Domestic violence survivors face extra stress and increased danger as they share a home with their abusers during this time of shelter-in-place. While federal stimulus checks could provide needed financial help, some abusers might block access to these funds. This reality, combined with the fact that nonprofits are struggling to fundraise, creates an urgent need for help.
That’s why The Allstate Foundation is giving $500,000 to the National Network to End Domestic Violence. The donation will establish a COVID-19 immediate response fund, making over 100 emergency grants available to domestic violence programs across the U.S. demonstrating the greatest need.
“Programs are facing similar challenges as they do after a natural disaster, but COVID-19 is severely stressing the entire country at once,” said Deborah J. Vagins, NNEDV president and CEO. “Front-line local domestic violence workers are keeping their programs open with lower donations and reduced staffing, but they critically need funding. This grant program will provide assistance to small programs when it is needed the most.”

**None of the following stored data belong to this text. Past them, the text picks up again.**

Definition destroy_rel k Q (id r : Z) k1 Q1 : Prop :=
  Q1 = Q /\
  match km_map (thread_tree k) !! id with
  | None => r = E_NOEXS /\ k1 = serialized k
  | Some a => exists th, threads k !! a = Some th /\
      if status th =? TTS_DMT then
        r = E_OK /\
        k1 = set_threads (delete a (threads k)) (set_memory (memory k1)
               (set_thread_tree (thread_tree k1) (set_cpu (fpu_released a (cpu k)) (serialized k)))) /\
        km_map (thread_tree k1) = delete id (km_map (thread_tree k)) /\
        live_threads (memory k1) = live_threads (memory k) ∖ {[a]} /\
        live_pages (memory k1) = live_pages (memory k) ∖ {[stack_page th]} /\
        live_replies (memory k1) = live_replies (memory k)
      else r = E_OBJ /\ k1 = serialized k
  end.

Lemma crit_del_thread k k' a :
  crit k -> a ≠ running k -> km_map (thread_tree k) !! PORT_IDLE ≠ Some a ->
  threads k' = delete a (threads k) ->
  km_map (thread_tree k') !! PORT_IDLE = km_map (thread_tree k) !! PORT_IDLE ->
  running k' = running k -> sync k' = sync k -> cpu k' = fpu_released a (cpu k) -> crit k'.
Proof.
  intros [C1 C2 C3 C4 C5 C6 C7] Hr Hi Et Ett Er Es Ec. split; rewrite ?Et, ?Es, ?Er; try done.
  - by apply map_Forall_delete.
  - destruct C2 as (b & tb & Hb & Htb & ?). exists b, tb. rewrite Ett, Et, lookup_delete_ne; [done|congruence].
  - intros b tb [_ Hb]%lookup_delete_Some. by apply C3.
  - intros th. rewrite Et, Er, lookup_delete_ne by done. intros Hth Hk. rewrite Ec. unfold fpu_released.
    destruct (C4 th Hth Hk) as [Hf ?]. rewrite Hf. destruct (Z.eqb_spec a (running k)); done.
  - by rewrite lookup_delete_ne.
Qed.

Lemma core_fpu_released k Q sg rd ws a :
  core k Q sg rd ws -> core (set_cpu (fpu_released a (cpu k)) k) Q sg rd ws.
Proof.
  intros []. split; try done. cbn. unfold fpu_released. destruct (a =? fpu_holder (cpu k)); [|done].
  destruct c_cpu as [_ ?]. split; [by left|done].
Qed.

Lemma sgm_delete ths a : sgm (delete a ths) = delete a (sgm ths).
Proof. apply fmap_delete. Qed.

Lemma wsm_delete ths a : wsm (delete a ths) = delete a (wsm ths).
Proof. apply fmap_delete. Qed.

Lemma rdm_delete ths a : rdm (delete a ths) = delete a (rdm ths).
Proof. apply omap_delete. Qed.
Lemma _reply_delivers k Q key message size :
  kernel_at k Q -> reply_guard k Q key message size ->
  wp (_reply key message size) k (op_post (reply_rel k Q key message size)).
Proof.
  intros HKa [Hcall Hguard]. pose proof HKa as (HK0 & Hrun & _). pose proof (kcrit_serialized _ _ HK0) as HK.
  unfold _reply, fail_with, ret, reply_rel. wp_enter. wp_step. unfold reply_tree_get. wp_step. cbn.
  rewrite (reply_lookup _ _ _ HK0).
  assert (Hrel : forall (m : M rings outcome) o,
    (forall r, km_map (reply_tree k) !! key = Some r -> Q !! LReply r = Some []) ->
    (forall k1, kcrit k1 Q -> rdv_frame (serialized k) k1 -> rdv_gone key k k1 ->
       wp m k1 (op_post (λ x k1 Q1, x = o /\ Q1 = Q /\ rdv_frame (serialized k) k1 /\ rdv_gone key k k1))) ->
    wp (release_rendezvous key;; m) (serialized k)
      (op_post (λ x k1 Q1, x = o /\ Q1 = Q /\ rdv_frame (serialized k) k1 /\ rdv_gone key k k1))).
  { intros m o Hring Hm. wp_step. eapply wp_mono; [by apply (release_rendezvous_spec _ Q)|].
    intros [] k1 (H1 & H2 & H3). by apply Hm. }
  assert (Hready : forall k1, rdv_frame (serialized k) k1 -> is_Some (rdm (threads k1) !! running k1)).
  { intros k1 [-> ->]%rdv_threads. done. }
  destruct (km_map (reply_tree k) !! key) as [r|] eqn:Hr.
  2:{ apply Hrel; [done|]. intros k1 H1 H2 H3. eapply leave_op; [done|by apply Hready|done]. }
  destruct (reply_object _ _ _ _ HK0 Hr) as (rp & l & Hrp & Hl & Hlen).
  wp_step. eapply wp_reply_at; [done|]. rewrite Hl.
  destruct l as [|tp l].
  - assert (Hring : forall r', Some r = Some r' -> Q !! LReply r' = Some []) by (by intros r' [= <-]).
    eapply wp_mono with (op_post (λ x k1 Q1, x = Return (if reply_max rp <? size then E_PAR else E_OBJ) None /\ Q1 = Q /\
      rdv_frame (serialized k) k1 /\ rdv_gone key k k1)).
    2:{ intros x k' (k1 & Q1 & Q' & H1 & H2 & H3). exists k1, Q1, Q'. split_and!; [done| |naive_solver..]. by exists rp. }
    destruct (reply_max rp <? size).
    + apply Hrel; [done|]. intros k1 H1 H2 H3. eapply leave_op; [done|by apply Hready|done].
    + wp_step. eapply (wp_queue_head _ Q); [done..|]. cbn.
      apply Hrel; [done|]. intros k1 H1 H2 H3. by eapply dispatch_op.
  - destruct l; [|cbn in Hlen; lia]. clear Hrel.
    destruct (queued_thread _ _ _ _ tp HK0 Hl) as (w & Hw & Hf & Hww); [left|done|].
    destruct (Hguard r tp [] rp w eq_refl Hl Hrp Hw) as (Hsz & u & Hcp).
    destruct (Z.ltb_spec (reply_max rp) size); [lia|].
    wp_step. eapply (wp_queue_head _ Q); [done..|]. cbn [fmap option_fmap option_map head link_of].
    wp_step. cbn [getThreadWaiting]. wp_step. wp_step. eapply wp_thread; [done|]. wp_step.
    eapply wp_copy; [done|exact Hcp|]. cbn [Z.eqb negb].
    pose proof (kcrit_umem _ _ u HK) as HKu.
    assert (Hwt : wtype (wait_reason w) = wait_reply).
    { unfold wstate_of in Hf. by destruct (wtype (wait_reason w)). }
    assert (Hws : wstate_of (wait_reason w) = WReply) by (unfold wstate_of; by rewrite Hwt).
    destruct (unhook_spec _ Q tp w HKu Hw) as (A' & HA & HU); [by rewrite Hws|].
    wp_step. eapply wp_remove; [exact HA|]. wp_step. eapply wp_upd_thread; [done|]. wp_step.
    eapply wp_mono.
    { apply (release_spec _ (unhook tp Q) tp (set_wait (set_ipc_size size) w)); [|apply lookup_insert_eq|done].
      apply (unhooked_upd (set_lists A' (set_umem u (serialized k))) _ _ w); try done; [by rewrite Hws|].
      unfold wstate_of. cbn. by rewrite Hwt. }
    intros [] k1 (H1 & H2 & H3). cbn [threads set_threads set_lists set_umem serialized set_sync] in H3.
    rewrite insert_insert_eq in H3.
    assert (Ert : reply_tree k1 = reply_tree k) by (by rewrite H2).
    wp_step. eapply wp_mono.
    { apply (release_rendezvous_spec k1 (woken_queues tp w (unhook tp Q)) key H1).
      - intros r'. rewrite Ert, Hr. intros [= <-].
        rewrite woken_queues_reply. by apply unhook_single.
      - rewrite H3. by apply (wsm_woken k). }
    intros [] k2 (G1 & G2 & G3). eapply dispatch_op; [exact G1|]. exists rp. split; [done|].
    exists w, u. do 3 (split; [done|]). split.
    { revert G3. unfold rdv_gone. rewrite Ert, Hr.
      assert (replies k1 = replies k) as -> by (by rewrite H2).
      assert (memory k1 = memory k) as -> by (by rewrite H2).
      assert (reply_sequence k1 = reply_sequence k) as -> by (by rewrite H2). done. }
    split; [exists k1; split; [by rewrite H2|done]|]. split; [|done].
    rewrite (proj1 (rdv_threads _ _ G2)). exact H3.
Qed.
(* ===== verification/KSystem.v ===== *)
(** * The kernel as a system

    The operations of the kernel in sequence: a thread that waits leaves the
    rest of its call in [pend], and goes on with it when it is dispatched
    again.  The rendezvous of a pending call stays reserved for its caller,
    and every sequence of operations whose arguments are acceptable is defined
    and keeps the invariant. *)

From S2P Require Import Prelude Lists AATree Bitmap Sequence Palloc KTypes KState KSched KThread.
From S2P Require Import KIpc Queues KQueues KInv KSteps KObjects KHoare KSchedOk KThreadOk KIpcOk.

(** ** Operations *)

Inductive action :=
  | ANotify (id flg : Z)
  | AOpen (pk : option T_CPOR)
  | AClose
  | ACall (port_id message size : Z)
  | AReceive (port_id message : Z)
  | ASend (tag message size : Z)
  | AListen
  | AResume
  | ACreate (id : Z) (pk : T_CTSK)
  | ADestroy (id : Z)
  | AStart (id : Z)
  | AEnd
  | AEndDestroy
  | ATerminate (id : Z)
  | ASuspend (id : Z)
  | AWake (id : Z)
  | ADelay
  | ATick
  | APageAlloc
  | APageFree (addr : Z)
  | ARegionGet (id from size to : Z)
  | ARegionPut (id to size from : Z)
  | ARegionCopy (id from size to : Z)
  | ASkipCopy (id skip ranges n : Z).

Section Perform.
Context {P : Platform} {H : Type} `{!ListOps loc H}.

Record sys := Sys { kern : kernel H; pend : gmap Z cont }.

Definition code (m : M H Z) : M H outcome := r ← m; ret r.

This funding is part of The Allstate Foundation’s $5 million contribution to accelerate COVID-19 relief and recovery for domestic violence survivors, youth in need, first responders and communities at large.
“Many small, local domestic violence programs are working tirelessly to provide survivors access to emergency housing or funds, but they are running out of money and fundraising options are limited,” said Ellen Lisak, senior program officer of The Allstate Foundation. “Despite the enormous challenges, these programs are needed more than ever as experts predict an increase in domestic violence incidents as victims have few places to escape.”
Recognizing the warning signs of domestic violence is the first step in ending the abuse. To learn more, see the resources offered by The Allstate Foundation.
In addition to new grants, many existing Allstate Foundation grants have been reallocated to allow domestic violence nonprofits to use the funds for urgent needs caused by the pandemic such as food, gas cards and cash for survivors of domestic violence.
The Allstate Foundation has invested more than $70 million since 2005 to support domestic violence nonprofits across the U.S. and provided innovative financial empowerment programs for survivors. As the COVID-19 pandemic has rapidly evolved, the Foundation has also provided emergency relief to bolster the National Domestic Violence Hotline’s remote work efforts, which keeps the hotline open to answer survivors’ calls for help. The 24-hour confidential service is available at 1-800-799-SAFE and online.